If we look at the 'normal' soldier/woman comparisons, we can see the 'normal' pattern:
In that day the hearts of Moab's warriors will be like the heart of a woman in labor. (Jer 48.41)Most of the soldier-women comparisons key in on the intensity of the birth pains, but one seems to focus in on the lack of training-acquired physical endurance required for the labor-intensive warfare of those times:
In that day the hearts of Edom's warriors will be like the heart of a woman in labor. (Jer 49.22)
This is what the LORD says: "Look, an army is coming from the land of the north; a great nation is being stirred up from the ends of the earth. 23 They are armed with bow and spear; they are cruel and show no mercy. They sound like the roaring sea as they ride on their horses; they come like men in battle formation to attack you, O Daughter of Zion." 24 We have heard reports about them, and our hands hang limp. Anguish has gripped us, pain like that of a woman in labor. (Jer 6.22f)
[Notice on this last passage that the 'report' of verse 24 is what causes the 'anguish'--as in Is 19.20.]
Babylon's warriors have stopped fighting; they remain in their strongholds. Their strength is exhausted; they have become like women. (Jer 51.30)This general lack of preparation, lack of training, lack of deliberate military-style physical conditioning, and lack of weapons on the part of women renders this 'slur-hypothesis' highly dubious. Instead, the image of women--skilled, trained, equipped for non-military roles--responding in terror to the armies of brutal nations is a very vivid and realistic one--without any 'slurs' included:
36 A sword against her false prophets! They will become fools. A sword against her warriors! They will be filled with terror. 37 A sword against her horses and chariots and all the foreigners in her ranks! They will become women. A sword against her treasures!

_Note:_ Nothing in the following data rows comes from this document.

(** Functional field updates. *)
Definition with_policy (m : ConnectionManager) (v : ConnectionPolicy) : ConnectionManager :=
  MkConnectionManager v (cm_trust m) (cm_revision m) (cm_cell m) (cm_max_pending_dials m)
    (cm_outcomes_to_return m) (cm_max_connections m) (cm_local_peer m) (cm_retries m)
    (cm_network_lifts m) (cm_retired m) (cm_notes m) (cm_notes_dropped m) (cm_clock_ms m)
    (cm_max_addresses_per_peer m) (cm_max_retry_entries m).
Definition with_trust (m : ConnectionManager) (v : TrustSources) : ConnectionManager :=
  MkConnectionManager (cm_policy m) v (cm_revision m) (cm_cell m) (cm_max_pending_dials m)
    (cm_outcomes_to_return m) (cm_max_connections m) (cm_local_peer m) (cm_retries m)
    (cm_network_lifts m) (cm_retired m) (cm_notes m) (cm_notes_dropped m) (cm_clock_ms m)
    (cm_max_addresses_per_peer m) (cm_max_retry_entries m).
Definition with_revision (m : ConnectionManager) (v : N) : ConnectionManager :=
  MkConnectionManager (cm_policy m) (cm_trust m) v (cm_cell m) (cm_max_pending_dials m)
    (cm_outcomes_to_return m) (cm_max_connections m) (cm_local_peer m) (cm_retries m)
    (cm_network_lifts m) (cm_retired m) (cm_notes m) (cm_notes_dropped m) (cm_clock_ms m)
    (cm_max_addresses_per_peer m) (cm_max_retry_entries m).
Definition with_outcomes_to_return (m : ConnectionManager) (v : N) : ConnectionManager :=
  MkConnectionManager (cm_policy m) (cm_trust m) (cm_revision m) (cm_cell m)
    (cm_max_pending_dials m) v (cm_max_connections m) (cm_local_peer m) (cm_retries m)
    (cm_network_lifts m) (cm_retired m) (cm_notes m) (cm_notes_dropped m) (cm_clock_ms m)
    (cm_max_addresses_per_peer m) (cm_max_retry_entries m).
Definition with_local_peer (m : ConnectionManager) (v : option TransportIdentity) : ConnectionManager :=
  MkConnectionManager (cm_policy m) (cm_trust m) (cm_revision m) (cm_cell m)
    (cm_max_pending_dials m) (cm_outcomes_to_return m) (cm_max_connections m) v (cm_retries m)
    (cm_network_lifts m) (cm_retired m) (cm_notes m) (cm_notes_dropped m) (cm_clock_ms m)
    (cm_max_addresses_per_peer m) (cm_max_retry_entries m).
Definition with_retries (m : ConnectionManager) (v : gmap TransportIdentity Retry) : ConnectionManager :=
  MkConnectionManager (cm_policy m) (cm_trust m) (cm_revision m) (cm_cell m)
    (cm_max_pending_dials m) (cm_outcomes_to_return m) (cm_max_connections m) (cm_local_peer
    m) v (cm_network_lifts m) (cm_retired m) (cm_notes m) (cm_notes_dropped m) (cm_clock_ms m)
    (cm_max_addresses_per_peer m) (cm_max_retry_entries m).
Definition with_network_lifts (m : ConnectionManager) (v : gmap TransportIdentity N) : ConnectionManager :=
  MkConnectionManager (cm_policy m) (cm_trust m) (cm_revision m) (cm_cell m)
    (cm_max_pending_dials m) (cm_outcomes_to_return m) (cm_max_connections m) (cm_local_peer
    m) (cm_retries m) v (cm_retired m) (cm_notes m) (cm_notes_dropped m) (cm_clock_ms m)
    (cm_max_addresses_per_peer m) (cm_max_retry_entries m).
Definition with_retired (m : ConnectionManager) (v : list TransportIdentity) : ConnectionManager :=
  MkConnectionManager (cm_policy m) (cm_trust m) (cm_revision m) (cm_cell m)
    (cm_max_pending_dials m) (cm_outcomes_to_return m) (cm_max_connections m) (cm_local_peer
    m) (cm_retries m) (cm_network_lifts m) v (cm_notes m) (cm_notes_dropped m) (cm_clock_ms m)
    (cm_max_addresses_per_peer m) (cm_max_retry_entries m).
Definition with_clock_ms (m : ConnectionManager) (v : N) : ConnectionManager :=
  MkConnectionManager (cm_policy m) (cm_trust m) (cm_revision m) (cm_cell m)
    (cm_max_pending_dials m) (cm_outcomes_to_return m) (cm_max_connections m) (cm_local_peer
    m) (cm_retries m) (cm_network_lifts m) (cm_retired m) (cm_notes m) (cm_notes_dropped m) v
    (cm_max_addresses_per_peer m) (cm_max_retry_entries m).
Definition with_max_addresses_per_peer (m : ConnectionManager) (v : N) : ConnectionManager :=
  MkConnectionManager (cm_policy m) (cm_trust m) (cm_revision m) (cm_cell m)
    (cm_max_pending_dials m) (cm_outcomes_to_return m) (cm_max_connections m) (cm_local_peer
    m) (cm_retries m) (cm_network_lifts m) (cm_retired m) (cm_notes m) (cm_notes_dropped m)
    (cm_clock_ms m) v (cm_max_retry_entries m).
Definition with_notes (m : ConnectionManager) (l : list GateNote) (n : N) : ConnectionManager :=
  MkConnectionManager (cm_policy m) (cm_trust m) (cm_revision m) (cm_cell m)
    (cm_max_pending_dials m) (cm_outcomes_to_return m) (cm_max_connections m) (cm_local_peer
    m) (cm_retries m) (cm_network_lifts m) (cm_retired m) l n (cm_clock_ms m)
    (cm_max_addresses_per_peer m) (cm_max_retry_entries m).

Definition snapshot_of (m : ConnectionManager) : PolicySnapshot :=
  MkPolicySnapshot (cm_policy m) (cm_trust m) (cm_revision m) (cm_cell m) (cm_max_pending_dials m)
    (cm_max_connections m).

(** [new]: the manager, and the cell it shares. *)
Definition ConnectionManager_new (c : Cell) (policy : ConnectionPolicy) (max_pending_dials : N) :
    Shared * ConnectionManager :=
  let m := MkConnectionManager policy TrustSources_default 0 c max_pending_dials 0
             (cp_max_connections policy) None ∅ ∅ [] [] 0 0 DEFAULT_MAX_ADDRESSES_PER_PEER
             DEFAULT_MAX_RETRY_ENTRIES in
  (MkShared 0 0 0 false (snapshot_of m) true, m).
(** Dropping the manager drops the one strong reference to its liveness. *)
Definition ConnectionManager_drop (m : ConnectionManager) : prog heap () :=
  on (cm_cell m) (λ s, ((), MkShared (sh_pending s) (sh_outcomes s) (sh_connections s)
                              (sh_shutting_down s) (sh_published s) false)).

They will be plundered.It should also be noted that we do have a few examples in the OT of women who did 'war-like' and courageous military-type acts--the Patriot Woman of Thebez (Judges 9.50-52, recalled by Joab in 2 Sam 11.21) and the act of Jael, who took the chance of the violent commander Sisera waking up, and killed him with a hammer and tent peg (e.g Jud 4.17ff).
In the prophetic literature of this period, we see old and new elements in our picture of women in the bible:
Overall, this body of literature contributes substantially to a high-view of women's status. We see the exaltation of female imagery of God and His relationships, we see the use of females in the revelatory work of God, we see the obvious social power of women (in their abuse of it), and we see God's deliberate specification of women's exalted future in His promises to the nation. Women are thus seen to be integral to God's work in history--both revelatory and salvific. And in the glorious promises of God--His daughters matter to Him.